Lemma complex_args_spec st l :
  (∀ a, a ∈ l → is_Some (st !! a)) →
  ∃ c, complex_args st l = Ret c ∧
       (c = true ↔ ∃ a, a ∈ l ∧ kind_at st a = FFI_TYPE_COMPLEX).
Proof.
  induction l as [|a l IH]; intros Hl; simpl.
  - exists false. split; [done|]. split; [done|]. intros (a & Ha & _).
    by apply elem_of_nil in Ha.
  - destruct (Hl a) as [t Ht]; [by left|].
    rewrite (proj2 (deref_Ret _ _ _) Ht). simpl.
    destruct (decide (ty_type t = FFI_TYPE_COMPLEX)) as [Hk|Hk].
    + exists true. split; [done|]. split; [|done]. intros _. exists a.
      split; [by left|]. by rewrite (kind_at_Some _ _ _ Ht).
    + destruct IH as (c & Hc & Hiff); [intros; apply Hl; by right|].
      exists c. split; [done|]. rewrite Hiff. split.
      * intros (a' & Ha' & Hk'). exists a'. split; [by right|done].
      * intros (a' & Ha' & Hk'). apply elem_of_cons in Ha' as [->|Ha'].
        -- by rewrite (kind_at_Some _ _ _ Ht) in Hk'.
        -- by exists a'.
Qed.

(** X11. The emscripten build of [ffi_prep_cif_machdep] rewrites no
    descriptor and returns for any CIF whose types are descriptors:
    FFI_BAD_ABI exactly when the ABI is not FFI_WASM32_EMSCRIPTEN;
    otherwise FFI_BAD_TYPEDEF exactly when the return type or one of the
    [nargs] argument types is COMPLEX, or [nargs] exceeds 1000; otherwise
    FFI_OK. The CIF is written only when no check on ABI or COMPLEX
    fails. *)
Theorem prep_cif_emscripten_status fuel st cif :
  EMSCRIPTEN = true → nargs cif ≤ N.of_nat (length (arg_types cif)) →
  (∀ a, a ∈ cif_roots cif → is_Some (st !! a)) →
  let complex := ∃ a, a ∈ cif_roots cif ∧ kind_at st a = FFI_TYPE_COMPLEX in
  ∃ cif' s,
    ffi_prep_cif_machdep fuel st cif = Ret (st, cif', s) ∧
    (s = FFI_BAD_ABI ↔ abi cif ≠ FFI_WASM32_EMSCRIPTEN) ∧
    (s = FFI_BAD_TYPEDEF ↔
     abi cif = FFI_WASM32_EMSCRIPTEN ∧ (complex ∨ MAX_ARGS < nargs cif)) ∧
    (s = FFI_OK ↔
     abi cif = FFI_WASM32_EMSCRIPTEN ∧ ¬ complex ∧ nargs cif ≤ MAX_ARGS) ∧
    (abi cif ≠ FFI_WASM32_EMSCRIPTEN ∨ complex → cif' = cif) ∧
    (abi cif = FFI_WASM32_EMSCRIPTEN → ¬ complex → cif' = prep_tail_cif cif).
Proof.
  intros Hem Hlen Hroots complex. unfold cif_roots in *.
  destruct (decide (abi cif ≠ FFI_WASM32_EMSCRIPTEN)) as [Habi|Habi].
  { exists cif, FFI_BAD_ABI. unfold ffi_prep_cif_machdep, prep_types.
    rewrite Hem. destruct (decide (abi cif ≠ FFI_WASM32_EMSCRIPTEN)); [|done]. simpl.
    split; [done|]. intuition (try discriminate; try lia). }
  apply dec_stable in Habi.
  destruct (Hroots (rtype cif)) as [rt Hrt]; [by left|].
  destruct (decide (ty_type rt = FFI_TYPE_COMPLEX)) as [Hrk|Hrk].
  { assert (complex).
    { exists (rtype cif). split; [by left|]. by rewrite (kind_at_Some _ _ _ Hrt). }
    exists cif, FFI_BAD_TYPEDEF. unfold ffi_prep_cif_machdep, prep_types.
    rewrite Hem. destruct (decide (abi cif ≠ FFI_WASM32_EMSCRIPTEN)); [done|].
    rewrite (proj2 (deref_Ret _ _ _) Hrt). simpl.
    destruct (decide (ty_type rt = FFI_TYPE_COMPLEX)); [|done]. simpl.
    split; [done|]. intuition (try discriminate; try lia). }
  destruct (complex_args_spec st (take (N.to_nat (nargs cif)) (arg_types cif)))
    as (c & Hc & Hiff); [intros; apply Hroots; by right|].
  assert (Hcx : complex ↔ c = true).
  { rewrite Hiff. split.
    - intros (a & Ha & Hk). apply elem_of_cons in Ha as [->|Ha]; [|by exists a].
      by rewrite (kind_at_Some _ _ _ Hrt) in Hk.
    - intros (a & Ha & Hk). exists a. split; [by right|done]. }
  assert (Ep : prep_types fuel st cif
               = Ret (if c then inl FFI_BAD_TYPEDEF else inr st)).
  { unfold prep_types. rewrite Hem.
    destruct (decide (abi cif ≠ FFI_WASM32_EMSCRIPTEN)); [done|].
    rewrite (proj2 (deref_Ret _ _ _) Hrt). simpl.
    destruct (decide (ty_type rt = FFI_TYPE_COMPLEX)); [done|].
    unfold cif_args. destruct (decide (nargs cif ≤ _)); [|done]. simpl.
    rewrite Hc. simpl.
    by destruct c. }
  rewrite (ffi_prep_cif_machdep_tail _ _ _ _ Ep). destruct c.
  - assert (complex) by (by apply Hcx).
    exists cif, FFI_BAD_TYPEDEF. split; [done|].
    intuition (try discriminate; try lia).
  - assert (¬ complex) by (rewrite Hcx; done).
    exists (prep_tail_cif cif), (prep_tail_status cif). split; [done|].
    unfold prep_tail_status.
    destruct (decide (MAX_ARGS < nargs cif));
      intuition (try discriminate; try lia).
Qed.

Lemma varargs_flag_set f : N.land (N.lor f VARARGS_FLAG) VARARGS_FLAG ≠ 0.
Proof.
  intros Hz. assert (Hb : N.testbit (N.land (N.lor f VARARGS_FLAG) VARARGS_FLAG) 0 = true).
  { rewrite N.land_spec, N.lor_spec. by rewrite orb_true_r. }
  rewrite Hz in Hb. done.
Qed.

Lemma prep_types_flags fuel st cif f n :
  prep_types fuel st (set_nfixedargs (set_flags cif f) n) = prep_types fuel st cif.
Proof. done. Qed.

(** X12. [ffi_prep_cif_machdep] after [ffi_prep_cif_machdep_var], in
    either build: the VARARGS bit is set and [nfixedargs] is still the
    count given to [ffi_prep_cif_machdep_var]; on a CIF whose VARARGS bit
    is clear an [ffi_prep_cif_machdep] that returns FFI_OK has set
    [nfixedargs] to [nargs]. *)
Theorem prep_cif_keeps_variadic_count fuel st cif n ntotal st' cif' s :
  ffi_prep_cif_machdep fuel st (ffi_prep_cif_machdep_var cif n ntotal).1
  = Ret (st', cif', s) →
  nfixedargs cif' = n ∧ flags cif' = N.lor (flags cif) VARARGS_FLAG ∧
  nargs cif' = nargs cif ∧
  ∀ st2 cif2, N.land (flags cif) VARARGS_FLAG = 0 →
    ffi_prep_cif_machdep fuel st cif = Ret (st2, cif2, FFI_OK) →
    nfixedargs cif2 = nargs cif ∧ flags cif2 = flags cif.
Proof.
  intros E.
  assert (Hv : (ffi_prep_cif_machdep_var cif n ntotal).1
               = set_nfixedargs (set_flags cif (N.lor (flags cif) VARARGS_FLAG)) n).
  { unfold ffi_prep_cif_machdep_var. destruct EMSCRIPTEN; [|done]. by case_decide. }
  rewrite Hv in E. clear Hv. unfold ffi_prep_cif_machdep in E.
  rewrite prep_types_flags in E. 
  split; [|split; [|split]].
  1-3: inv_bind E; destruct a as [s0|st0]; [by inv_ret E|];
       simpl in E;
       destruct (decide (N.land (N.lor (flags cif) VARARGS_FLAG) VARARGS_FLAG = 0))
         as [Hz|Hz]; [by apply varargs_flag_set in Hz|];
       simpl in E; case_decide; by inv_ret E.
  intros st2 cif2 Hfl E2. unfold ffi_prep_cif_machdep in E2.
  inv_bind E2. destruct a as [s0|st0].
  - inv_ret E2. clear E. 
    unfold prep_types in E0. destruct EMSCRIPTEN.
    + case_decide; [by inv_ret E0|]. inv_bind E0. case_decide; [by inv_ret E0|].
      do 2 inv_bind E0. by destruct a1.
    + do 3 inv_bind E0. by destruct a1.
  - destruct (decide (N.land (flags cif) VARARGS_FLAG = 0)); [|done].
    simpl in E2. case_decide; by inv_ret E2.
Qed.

...

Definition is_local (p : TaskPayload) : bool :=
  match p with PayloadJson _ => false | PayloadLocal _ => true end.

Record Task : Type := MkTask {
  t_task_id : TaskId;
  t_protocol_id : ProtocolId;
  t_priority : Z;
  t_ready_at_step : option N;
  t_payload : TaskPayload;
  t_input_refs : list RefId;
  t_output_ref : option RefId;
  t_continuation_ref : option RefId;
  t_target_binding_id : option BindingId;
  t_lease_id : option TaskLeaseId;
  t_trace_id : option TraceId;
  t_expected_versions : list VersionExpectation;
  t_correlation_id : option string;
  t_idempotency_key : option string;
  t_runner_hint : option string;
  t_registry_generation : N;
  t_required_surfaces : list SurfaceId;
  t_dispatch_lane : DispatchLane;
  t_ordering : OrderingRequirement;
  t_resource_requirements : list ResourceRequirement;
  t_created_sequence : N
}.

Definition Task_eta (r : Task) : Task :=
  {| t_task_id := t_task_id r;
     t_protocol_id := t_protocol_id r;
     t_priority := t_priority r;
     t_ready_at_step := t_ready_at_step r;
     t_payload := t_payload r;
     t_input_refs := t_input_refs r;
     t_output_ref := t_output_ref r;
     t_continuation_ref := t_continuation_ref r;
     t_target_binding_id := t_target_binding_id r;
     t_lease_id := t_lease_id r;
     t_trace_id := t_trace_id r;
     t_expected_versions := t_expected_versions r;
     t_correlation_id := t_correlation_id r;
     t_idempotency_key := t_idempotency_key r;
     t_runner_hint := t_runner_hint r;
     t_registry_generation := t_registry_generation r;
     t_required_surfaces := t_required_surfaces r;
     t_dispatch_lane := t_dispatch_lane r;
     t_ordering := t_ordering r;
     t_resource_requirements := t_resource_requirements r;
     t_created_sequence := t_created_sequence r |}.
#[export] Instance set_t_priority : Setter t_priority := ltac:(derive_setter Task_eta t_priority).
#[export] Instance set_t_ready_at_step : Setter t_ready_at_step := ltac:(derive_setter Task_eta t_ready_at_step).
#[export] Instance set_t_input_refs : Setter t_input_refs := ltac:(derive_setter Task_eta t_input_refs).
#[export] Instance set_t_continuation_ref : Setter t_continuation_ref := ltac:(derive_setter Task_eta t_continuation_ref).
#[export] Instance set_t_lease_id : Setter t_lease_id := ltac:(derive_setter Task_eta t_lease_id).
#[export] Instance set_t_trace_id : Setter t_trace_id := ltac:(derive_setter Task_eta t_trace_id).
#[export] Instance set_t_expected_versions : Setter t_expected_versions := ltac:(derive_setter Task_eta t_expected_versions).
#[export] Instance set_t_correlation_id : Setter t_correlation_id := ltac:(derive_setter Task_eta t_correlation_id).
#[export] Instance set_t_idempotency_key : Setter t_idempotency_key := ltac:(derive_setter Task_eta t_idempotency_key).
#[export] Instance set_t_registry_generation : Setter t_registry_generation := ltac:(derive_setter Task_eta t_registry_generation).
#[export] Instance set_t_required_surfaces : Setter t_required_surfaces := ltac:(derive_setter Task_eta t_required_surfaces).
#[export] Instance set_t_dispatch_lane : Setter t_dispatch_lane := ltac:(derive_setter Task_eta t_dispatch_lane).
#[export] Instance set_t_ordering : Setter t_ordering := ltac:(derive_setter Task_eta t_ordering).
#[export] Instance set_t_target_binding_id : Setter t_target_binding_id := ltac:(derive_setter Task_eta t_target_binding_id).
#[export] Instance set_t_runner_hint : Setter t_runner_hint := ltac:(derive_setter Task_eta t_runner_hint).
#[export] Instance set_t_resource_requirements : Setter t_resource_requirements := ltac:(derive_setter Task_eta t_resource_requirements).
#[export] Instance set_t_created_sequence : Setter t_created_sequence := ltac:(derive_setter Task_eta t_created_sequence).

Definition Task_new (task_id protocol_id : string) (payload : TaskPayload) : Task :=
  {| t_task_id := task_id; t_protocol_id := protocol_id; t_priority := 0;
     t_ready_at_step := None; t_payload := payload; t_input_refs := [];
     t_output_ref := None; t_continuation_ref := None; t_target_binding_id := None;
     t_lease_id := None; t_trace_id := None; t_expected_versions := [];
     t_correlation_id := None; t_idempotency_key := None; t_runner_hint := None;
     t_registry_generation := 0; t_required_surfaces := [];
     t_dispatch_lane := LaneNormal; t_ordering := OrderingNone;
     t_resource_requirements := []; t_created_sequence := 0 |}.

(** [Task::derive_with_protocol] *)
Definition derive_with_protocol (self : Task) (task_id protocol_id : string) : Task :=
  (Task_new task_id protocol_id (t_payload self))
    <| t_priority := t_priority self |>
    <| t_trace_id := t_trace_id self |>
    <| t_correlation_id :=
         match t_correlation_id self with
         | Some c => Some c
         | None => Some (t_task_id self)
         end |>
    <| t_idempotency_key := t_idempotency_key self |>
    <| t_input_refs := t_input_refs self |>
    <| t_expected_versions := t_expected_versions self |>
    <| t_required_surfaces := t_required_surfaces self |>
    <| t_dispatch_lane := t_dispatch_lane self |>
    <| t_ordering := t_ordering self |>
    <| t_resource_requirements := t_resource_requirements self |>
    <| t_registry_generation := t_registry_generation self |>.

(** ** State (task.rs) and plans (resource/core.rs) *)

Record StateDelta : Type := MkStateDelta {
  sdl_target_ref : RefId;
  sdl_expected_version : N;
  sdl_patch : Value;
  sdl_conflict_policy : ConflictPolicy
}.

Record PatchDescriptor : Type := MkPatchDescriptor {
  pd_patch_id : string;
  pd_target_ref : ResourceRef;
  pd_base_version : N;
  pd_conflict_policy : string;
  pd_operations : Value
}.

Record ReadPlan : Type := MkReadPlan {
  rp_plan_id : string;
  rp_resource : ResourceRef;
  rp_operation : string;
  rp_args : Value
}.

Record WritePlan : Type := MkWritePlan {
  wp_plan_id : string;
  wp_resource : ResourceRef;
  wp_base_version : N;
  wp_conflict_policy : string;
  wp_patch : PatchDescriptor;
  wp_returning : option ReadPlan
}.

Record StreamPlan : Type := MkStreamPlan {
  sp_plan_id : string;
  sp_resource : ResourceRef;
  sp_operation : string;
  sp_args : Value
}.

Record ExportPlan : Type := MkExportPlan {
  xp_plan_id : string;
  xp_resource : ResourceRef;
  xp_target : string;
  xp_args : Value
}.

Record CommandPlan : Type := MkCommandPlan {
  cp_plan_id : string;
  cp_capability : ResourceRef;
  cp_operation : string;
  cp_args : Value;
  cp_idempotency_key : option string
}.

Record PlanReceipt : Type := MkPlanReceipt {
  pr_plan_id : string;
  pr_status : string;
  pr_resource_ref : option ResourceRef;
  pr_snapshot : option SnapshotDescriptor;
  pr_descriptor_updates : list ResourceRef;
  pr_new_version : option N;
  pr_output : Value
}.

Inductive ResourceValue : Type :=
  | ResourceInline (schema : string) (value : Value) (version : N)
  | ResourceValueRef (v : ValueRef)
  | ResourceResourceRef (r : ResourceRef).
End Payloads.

THE PROBLEM
Retype exactly the span of lines from the one with "match t_correlation_id self with" through the one with "Record ExportPlan : Type"; include both ends and omit the rest of the material.

WRITTEN SOLUTION
         match t_correlation_id self with
         | Some c => Some c
         | None => Some (t_task_id self)
         end |>
    <| t_idempotency_key := t_idempotency_key self |>
    <| t_input_refs := t_input_refs self |>
    <| t_expected_versions := t_expected_versions self |>
    <| t_required_surfaces := t_required_surfaces self |>
    <| t_dispatch_lane := t_dispatch_lane self |>
    <| t_ordering := t_ordering self |>
    <| t_resource_requirements := t_resource_requirements self |>
    <| t_registry_generation := t_registry_generation self |>.

(** ** State (task.rs) and plans (resource/core.rs) *)

Record StateDelta : Type := MkStateDelta {
  sdl_target_ref : RefId;
  sdl_expected_version : N;
  sdl_patch : Value;
  sdl_conflict_policy : ConflictPolicy
}.

Record PatchDescriptor : Type := MkPatchDescriptor {
  pd_patch_id : string;
  pd_target_ref : ResourceRef;
  pd_base_version : N;
  pd_conflict_policy : string;
  pd_operations : Value
}.

Record ReadPlan : Type := MkReadPlan {
  rp_plan_id : string;
  rp_resource : ResourceRef;
  rp_operation : string;
  rp_args : Value
}.

Record WritePlan : Type := MkWritePlan {
  wp_plan_id : string;
  wp_resource : ResourceRef;
  wp_base_version : N;
  wp_conflict_policy : string;
  wp_patch : PatchDescriptor;
  wp_returning : option ReadPlan
}.

Record StreamPlan : Type := MkStreamPlan {
  sp_plan_id : string;
  sp_resource : ResourceRef;
  sp_operation : string;
  sp_args : Value
}.

Record ExportPlan : Type := MkExportPlan {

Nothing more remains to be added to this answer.